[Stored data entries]

_ _ _ _ _ _ _

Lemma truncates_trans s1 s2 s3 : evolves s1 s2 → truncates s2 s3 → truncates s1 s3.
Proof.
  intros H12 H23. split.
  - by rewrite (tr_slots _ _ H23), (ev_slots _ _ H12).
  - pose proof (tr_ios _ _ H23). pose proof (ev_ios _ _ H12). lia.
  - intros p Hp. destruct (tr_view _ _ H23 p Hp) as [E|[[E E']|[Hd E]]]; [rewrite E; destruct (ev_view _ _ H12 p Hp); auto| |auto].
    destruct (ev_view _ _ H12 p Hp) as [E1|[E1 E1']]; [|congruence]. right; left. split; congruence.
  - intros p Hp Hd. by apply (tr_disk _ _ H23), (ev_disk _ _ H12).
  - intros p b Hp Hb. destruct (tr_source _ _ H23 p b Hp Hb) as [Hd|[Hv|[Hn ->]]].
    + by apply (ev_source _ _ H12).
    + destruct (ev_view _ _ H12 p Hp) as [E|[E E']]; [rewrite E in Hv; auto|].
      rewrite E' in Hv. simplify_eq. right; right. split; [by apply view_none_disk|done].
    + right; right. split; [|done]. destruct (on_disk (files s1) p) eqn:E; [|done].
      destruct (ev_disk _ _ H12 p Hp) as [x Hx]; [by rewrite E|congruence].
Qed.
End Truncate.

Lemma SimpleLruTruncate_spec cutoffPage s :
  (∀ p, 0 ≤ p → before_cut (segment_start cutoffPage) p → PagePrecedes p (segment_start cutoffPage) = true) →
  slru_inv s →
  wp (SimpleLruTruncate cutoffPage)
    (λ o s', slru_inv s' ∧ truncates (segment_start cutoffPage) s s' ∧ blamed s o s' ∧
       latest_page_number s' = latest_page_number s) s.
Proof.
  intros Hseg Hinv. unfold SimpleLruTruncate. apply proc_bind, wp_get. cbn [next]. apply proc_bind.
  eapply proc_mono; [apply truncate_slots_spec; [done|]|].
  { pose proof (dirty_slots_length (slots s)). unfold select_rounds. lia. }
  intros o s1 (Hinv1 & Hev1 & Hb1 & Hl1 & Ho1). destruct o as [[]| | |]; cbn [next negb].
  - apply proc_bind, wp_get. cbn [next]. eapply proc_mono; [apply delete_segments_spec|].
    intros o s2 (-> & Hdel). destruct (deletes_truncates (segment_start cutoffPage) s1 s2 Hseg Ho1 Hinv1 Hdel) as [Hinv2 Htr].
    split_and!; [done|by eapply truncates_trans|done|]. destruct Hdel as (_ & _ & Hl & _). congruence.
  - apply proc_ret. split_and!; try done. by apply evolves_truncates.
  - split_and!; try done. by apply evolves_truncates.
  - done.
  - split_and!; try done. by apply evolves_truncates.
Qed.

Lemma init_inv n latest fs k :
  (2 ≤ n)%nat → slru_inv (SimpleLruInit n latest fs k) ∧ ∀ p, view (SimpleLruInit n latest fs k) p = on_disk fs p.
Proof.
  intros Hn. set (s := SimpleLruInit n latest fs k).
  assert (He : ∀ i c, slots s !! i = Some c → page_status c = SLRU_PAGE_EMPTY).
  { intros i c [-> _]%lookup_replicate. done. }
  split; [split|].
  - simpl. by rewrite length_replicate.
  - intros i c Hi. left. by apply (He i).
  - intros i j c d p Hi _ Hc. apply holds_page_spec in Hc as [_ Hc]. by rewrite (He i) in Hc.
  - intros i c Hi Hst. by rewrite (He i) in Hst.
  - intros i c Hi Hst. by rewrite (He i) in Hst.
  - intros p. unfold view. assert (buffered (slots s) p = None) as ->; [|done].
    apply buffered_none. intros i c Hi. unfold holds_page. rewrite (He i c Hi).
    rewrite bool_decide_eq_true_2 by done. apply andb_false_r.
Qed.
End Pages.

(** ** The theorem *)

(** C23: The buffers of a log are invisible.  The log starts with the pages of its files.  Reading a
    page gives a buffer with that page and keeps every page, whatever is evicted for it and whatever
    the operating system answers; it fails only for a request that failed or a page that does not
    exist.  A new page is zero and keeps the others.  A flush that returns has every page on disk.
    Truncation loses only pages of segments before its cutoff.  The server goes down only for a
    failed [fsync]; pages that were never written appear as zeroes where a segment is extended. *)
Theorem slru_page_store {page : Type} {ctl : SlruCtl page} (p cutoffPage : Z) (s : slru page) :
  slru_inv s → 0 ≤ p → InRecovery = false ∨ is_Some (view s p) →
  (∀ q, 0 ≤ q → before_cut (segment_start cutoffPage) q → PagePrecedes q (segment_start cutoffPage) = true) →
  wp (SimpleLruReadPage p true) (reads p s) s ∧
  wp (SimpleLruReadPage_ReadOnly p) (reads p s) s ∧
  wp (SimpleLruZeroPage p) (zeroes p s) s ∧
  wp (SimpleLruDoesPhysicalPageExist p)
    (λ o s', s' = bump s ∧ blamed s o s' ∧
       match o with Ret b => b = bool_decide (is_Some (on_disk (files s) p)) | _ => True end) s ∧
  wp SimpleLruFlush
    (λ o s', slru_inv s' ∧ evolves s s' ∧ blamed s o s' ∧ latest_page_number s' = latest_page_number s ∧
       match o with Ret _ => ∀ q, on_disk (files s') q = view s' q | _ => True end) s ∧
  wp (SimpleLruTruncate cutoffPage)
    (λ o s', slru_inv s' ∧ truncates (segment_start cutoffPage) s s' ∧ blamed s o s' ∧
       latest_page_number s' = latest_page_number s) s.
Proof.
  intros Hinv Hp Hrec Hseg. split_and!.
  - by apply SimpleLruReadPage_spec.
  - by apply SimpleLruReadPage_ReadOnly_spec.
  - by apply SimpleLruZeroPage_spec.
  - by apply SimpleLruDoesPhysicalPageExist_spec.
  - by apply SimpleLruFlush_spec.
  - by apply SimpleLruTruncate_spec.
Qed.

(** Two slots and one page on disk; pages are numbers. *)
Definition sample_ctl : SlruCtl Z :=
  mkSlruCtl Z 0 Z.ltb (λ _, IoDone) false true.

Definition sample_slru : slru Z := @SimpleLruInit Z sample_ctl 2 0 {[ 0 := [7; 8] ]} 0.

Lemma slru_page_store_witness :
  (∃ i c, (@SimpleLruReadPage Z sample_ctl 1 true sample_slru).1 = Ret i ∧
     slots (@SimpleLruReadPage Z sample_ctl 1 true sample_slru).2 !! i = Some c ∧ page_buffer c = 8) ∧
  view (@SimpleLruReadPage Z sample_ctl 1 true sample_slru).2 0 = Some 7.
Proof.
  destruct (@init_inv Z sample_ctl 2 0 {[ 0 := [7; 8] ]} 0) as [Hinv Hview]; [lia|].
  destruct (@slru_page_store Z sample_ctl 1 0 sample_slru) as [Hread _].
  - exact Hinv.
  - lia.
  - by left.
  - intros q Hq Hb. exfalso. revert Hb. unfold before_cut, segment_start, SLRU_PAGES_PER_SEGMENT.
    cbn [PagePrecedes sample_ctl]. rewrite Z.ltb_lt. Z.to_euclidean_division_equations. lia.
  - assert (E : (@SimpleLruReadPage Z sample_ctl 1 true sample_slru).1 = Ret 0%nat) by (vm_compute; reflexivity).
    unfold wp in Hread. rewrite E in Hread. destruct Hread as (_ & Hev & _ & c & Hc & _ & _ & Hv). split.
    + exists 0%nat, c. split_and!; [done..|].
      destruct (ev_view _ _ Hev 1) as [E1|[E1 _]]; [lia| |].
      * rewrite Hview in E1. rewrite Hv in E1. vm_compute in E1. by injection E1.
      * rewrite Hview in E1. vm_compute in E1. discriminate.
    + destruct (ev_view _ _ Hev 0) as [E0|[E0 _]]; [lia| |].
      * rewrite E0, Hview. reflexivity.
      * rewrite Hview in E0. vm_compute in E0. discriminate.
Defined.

_ _ _ _ _ _ _

* **TASK OBJECTIVE**:
All lines above from the line with "match o with Ret _" through the line with "destruct (@slru_page_store Z", both included, are to be set down exactly, with nothing else.

* **EXPECTED OUTPUT**:
       match o with Ret _ => ∀ q, on_disk (files s') q = view s' q | _ => True end) s ∧
  wp (SimpleLruTruncate cutoffPage)
    (λ o s', slru_inv s' ∧ truncates (segment_start cutoffPage) s s' ∧ blamed s o s' ∧
       latest_page_number s' = latest_page_number s) s.
Proof.
  intros Hinv Hp Hrec Hseg. split_and!.
  - by apply SimpleLruReadPage_spec.
  - by apply SimpleLruReadPage_ReadOnly_spec.
  - by apply SimpleLruZeroPage_spec.
  - by apply SimpleLruDoesPhysicalPageExist_spec.
  - by apply SimpleLruFlush_spec.
  - by apply SimpleLruTruncate_spec.
Qed.

(** Two slots and one page on disk; pages are numbers. *)
Definition sample_ctl : SlruCtl Z :=
  mkSlruCtl Z 0 Z.ltb (λ _, IoDone) false true.

Definition sample_slru : slru Z := @SimpleLruInit Z sample_ctl 2 0 {[ 0 := [7; 8] ]} 0.

Lemma slru_page_store_witness :
  (∃ i c, (@SimpleLruReadPage Z sample_ctl 1 true sample_slru).1 = Ret i ∧
     slots (@SimpleLruReadPage Z sample_ctl 1 true sample_slru).2 !! i = Some c ∧ page_buffer c = 8) ∧
  view (@SimpleLruReadPage Z sample_ctl 1 true sample_slru).2 0 = Some 7.
Proof.
  destruct (@init_inv Z sample_ctl 2 0 {[ 0 := [7; 8] ]} 0) as [Hinv Hview]; [lia|].
  destruct (@slru_page_store Z sample_ctl 1 0 sample_slru) as [Hread _].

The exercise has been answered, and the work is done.